◆ PROVIDED INFORMATION:
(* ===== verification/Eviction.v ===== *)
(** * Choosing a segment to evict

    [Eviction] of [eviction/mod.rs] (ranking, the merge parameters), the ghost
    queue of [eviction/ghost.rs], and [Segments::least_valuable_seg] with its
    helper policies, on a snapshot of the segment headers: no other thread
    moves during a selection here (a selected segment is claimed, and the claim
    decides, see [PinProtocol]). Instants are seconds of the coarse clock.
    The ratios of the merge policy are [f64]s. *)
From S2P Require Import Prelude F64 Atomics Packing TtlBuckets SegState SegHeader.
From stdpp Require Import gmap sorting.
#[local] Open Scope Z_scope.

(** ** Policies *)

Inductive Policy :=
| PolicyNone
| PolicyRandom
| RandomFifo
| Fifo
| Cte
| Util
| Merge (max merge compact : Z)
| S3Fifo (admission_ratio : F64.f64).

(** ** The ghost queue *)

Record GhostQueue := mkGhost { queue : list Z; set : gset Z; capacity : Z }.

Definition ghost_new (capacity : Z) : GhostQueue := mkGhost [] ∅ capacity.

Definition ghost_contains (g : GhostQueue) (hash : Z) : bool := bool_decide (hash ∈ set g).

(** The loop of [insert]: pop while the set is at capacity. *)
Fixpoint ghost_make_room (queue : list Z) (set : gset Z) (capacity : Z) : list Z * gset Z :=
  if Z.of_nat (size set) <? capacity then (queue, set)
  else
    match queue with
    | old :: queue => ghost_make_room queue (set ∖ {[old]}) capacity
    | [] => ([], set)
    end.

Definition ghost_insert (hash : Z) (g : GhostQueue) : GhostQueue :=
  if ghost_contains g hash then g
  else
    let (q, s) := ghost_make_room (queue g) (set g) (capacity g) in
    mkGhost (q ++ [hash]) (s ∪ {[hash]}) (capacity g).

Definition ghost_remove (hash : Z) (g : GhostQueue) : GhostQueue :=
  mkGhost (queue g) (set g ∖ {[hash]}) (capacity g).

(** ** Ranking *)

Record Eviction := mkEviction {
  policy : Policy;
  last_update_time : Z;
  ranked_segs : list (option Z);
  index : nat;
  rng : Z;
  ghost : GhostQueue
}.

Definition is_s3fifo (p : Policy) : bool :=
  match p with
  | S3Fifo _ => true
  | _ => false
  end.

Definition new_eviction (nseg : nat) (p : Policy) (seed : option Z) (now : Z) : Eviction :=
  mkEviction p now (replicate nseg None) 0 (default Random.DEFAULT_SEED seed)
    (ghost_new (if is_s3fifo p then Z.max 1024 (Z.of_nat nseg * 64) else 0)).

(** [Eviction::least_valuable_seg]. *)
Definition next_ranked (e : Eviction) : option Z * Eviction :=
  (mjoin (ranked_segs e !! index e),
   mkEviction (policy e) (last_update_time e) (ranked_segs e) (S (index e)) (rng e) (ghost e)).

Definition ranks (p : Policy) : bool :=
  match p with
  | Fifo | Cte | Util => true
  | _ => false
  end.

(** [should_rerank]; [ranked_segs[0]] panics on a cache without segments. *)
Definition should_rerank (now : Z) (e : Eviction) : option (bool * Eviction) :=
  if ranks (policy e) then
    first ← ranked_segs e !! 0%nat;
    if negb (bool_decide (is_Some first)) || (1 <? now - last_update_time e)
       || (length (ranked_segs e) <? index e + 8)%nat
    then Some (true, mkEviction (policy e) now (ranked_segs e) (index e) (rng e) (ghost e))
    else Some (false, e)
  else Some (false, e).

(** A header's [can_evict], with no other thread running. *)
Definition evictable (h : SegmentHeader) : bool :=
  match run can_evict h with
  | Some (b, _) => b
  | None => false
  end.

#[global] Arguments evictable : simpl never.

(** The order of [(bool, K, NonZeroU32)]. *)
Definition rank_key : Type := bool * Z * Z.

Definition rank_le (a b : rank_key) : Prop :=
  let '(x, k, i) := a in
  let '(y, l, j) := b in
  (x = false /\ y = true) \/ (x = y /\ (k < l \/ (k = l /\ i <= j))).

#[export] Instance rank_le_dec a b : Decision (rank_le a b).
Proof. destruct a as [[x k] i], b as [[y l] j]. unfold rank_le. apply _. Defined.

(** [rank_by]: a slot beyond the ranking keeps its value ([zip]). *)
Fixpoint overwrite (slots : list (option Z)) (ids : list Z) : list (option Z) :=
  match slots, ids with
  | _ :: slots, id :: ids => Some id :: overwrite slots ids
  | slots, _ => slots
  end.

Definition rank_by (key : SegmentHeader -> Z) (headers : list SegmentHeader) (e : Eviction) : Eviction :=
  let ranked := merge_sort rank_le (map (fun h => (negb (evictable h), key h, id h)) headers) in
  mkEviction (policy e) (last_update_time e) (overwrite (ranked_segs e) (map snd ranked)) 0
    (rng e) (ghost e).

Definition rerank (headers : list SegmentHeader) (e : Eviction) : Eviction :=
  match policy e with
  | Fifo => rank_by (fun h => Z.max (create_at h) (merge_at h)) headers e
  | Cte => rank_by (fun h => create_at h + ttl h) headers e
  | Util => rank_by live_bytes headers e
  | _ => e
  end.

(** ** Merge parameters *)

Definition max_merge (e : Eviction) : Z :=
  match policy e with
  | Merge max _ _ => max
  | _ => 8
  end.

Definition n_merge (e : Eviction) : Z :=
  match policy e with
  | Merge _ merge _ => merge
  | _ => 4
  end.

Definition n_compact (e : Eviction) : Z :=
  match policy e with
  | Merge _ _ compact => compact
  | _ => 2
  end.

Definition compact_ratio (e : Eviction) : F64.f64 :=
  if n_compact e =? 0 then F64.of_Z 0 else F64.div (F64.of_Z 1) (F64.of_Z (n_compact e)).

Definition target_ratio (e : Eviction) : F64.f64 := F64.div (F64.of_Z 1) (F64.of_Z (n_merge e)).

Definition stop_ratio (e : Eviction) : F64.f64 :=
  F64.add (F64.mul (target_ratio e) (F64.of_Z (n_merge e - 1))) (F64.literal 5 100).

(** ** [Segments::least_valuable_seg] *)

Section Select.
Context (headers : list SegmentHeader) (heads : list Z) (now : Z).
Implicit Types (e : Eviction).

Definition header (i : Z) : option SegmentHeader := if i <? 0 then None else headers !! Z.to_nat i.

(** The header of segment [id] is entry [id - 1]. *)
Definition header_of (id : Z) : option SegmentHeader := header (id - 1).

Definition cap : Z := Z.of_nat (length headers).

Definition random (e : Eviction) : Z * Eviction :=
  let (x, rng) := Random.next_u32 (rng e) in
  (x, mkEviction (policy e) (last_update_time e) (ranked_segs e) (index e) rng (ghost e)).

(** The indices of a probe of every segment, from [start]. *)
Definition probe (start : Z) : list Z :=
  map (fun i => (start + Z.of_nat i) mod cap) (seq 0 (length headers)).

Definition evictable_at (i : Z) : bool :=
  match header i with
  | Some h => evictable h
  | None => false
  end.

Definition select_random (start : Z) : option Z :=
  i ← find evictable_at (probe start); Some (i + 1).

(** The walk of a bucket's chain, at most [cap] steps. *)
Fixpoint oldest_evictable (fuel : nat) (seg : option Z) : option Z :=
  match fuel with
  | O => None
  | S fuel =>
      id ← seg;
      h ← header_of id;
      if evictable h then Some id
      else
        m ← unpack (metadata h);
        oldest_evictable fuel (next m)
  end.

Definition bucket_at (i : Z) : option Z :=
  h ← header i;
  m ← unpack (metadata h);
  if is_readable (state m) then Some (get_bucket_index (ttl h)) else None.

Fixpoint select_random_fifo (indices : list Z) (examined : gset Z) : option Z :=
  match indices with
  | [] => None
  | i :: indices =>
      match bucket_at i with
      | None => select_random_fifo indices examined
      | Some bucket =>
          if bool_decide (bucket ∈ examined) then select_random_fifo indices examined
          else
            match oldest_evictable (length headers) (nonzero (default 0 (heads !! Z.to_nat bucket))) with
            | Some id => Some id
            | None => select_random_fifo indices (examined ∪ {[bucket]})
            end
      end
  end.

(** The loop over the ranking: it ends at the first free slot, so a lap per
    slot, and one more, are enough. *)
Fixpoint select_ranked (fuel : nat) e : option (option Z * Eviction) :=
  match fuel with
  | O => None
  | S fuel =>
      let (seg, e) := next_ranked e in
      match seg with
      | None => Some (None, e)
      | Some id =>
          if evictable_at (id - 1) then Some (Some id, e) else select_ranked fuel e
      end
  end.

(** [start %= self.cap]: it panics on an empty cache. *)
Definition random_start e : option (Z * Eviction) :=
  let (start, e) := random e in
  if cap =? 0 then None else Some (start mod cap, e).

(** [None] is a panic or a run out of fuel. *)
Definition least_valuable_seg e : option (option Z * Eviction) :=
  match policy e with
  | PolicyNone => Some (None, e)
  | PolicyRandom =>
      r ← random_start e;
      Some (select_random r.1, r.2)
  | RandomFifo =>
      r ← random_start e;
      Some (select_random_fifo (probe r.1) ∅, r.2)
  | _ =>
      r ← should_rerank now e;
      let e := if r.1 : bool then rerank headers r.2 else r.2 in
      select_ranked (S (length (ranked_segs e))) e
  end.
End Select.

◆ TO DO: For this exercise, please output exactly the lines above starting at the line with "(** ** Ranking *)" and ending at the line with "match slots, ids with", ends included.

◆ EXERCISE RESULT:
(** ** Ranking *)

Record Eviction := mkEviction {
  policy : Policy;
  last_update_time : Z;
  ranked_segs : list (option Z);
  index : nat;
  rng : Z;
  ghost : GhostQueue
}.

Definition is_s3fifo (p : Policy) : bool :=
  match p with
  | S3Fifo _ => true
  | _ => false
  end.

Definition new_eviction (nseg : nat) (p : Policy) (seed : option Z) (now : Z) : Eviction :=
  mkEviction p now (replicate nseg None) 0 (default Random.DEFAULT_SEED seed)
    (ghost_new (if is_s3fifo p then Z.max 1024 (Z.of_nat nseg * 64) else 0)).

(** [Eviction::least_valuable_seg]. *)
Definition next_ranked (e : Eviction) : option Z * Eviction :=
  (mjoin (ranked_segs e !! index e),
   mkEviction (policy e) (last_update_time e) (ranked_segs e) (S (index e)) (rng e) (ghost e)).

Definition ranks (p : Policy) : bool :=
  match p with
  | Fifo | Cte | Util => true
  | _ => false
  end.

(** [should_rerank]; [ranked_segs[0]] panics on a cache without segments. *)
Definition should_rerank (now : Z) (e : Eviction) : option (bool * Eviction) :=
  if ranks (policy e) then
    first ← ranked_segs e !! 0%nat;
    if negb (bool_decide (is_Some first)) || (1 <? now - last_update_time e)
       || (length (ranked_segs e) <? index e + 8)%nat
    then Some (true, mkEviction (policy e) now (ranked_segs e) (index e) (rng e) (ghost e))
    else Some (false, e)
  else Some (false, e).

(** A header's [can_evict], with no other thread running. *)
Definition evictable (h : SegmentHeader) : bool :=
  match run can_evict h with
  | Some (b, _) => b
  | None => false
  end.

#[global] Arguments evictable : simpl never.

(** The order of [(bool, K, NonZeroU32)]. *)
Definition rank_key : Type := bool * Z * Z.

Definition rank_le (a b : rank_key) : Prop :=
  let '(x, k, i) := a in
  let '(y, l, j) := b in
  (x = false /\ y = true) \/ (x = y /\ (k < l \/ (k = l /\ i <= j))).

#[export] Instance rank_le_dec a b : Decision (rank_le a b).
Proof. destruct a as [[x k] i], b as [[y l] j]. unfold rank_le. apply _. Defined.

(** [rank_by]: a slot beyond the ranking keeps its value ([zip]). *)
Fixpoint overwrite (slots : list (option Z)) (ids : list Z) : list (option Z) :=
  match slots, ids with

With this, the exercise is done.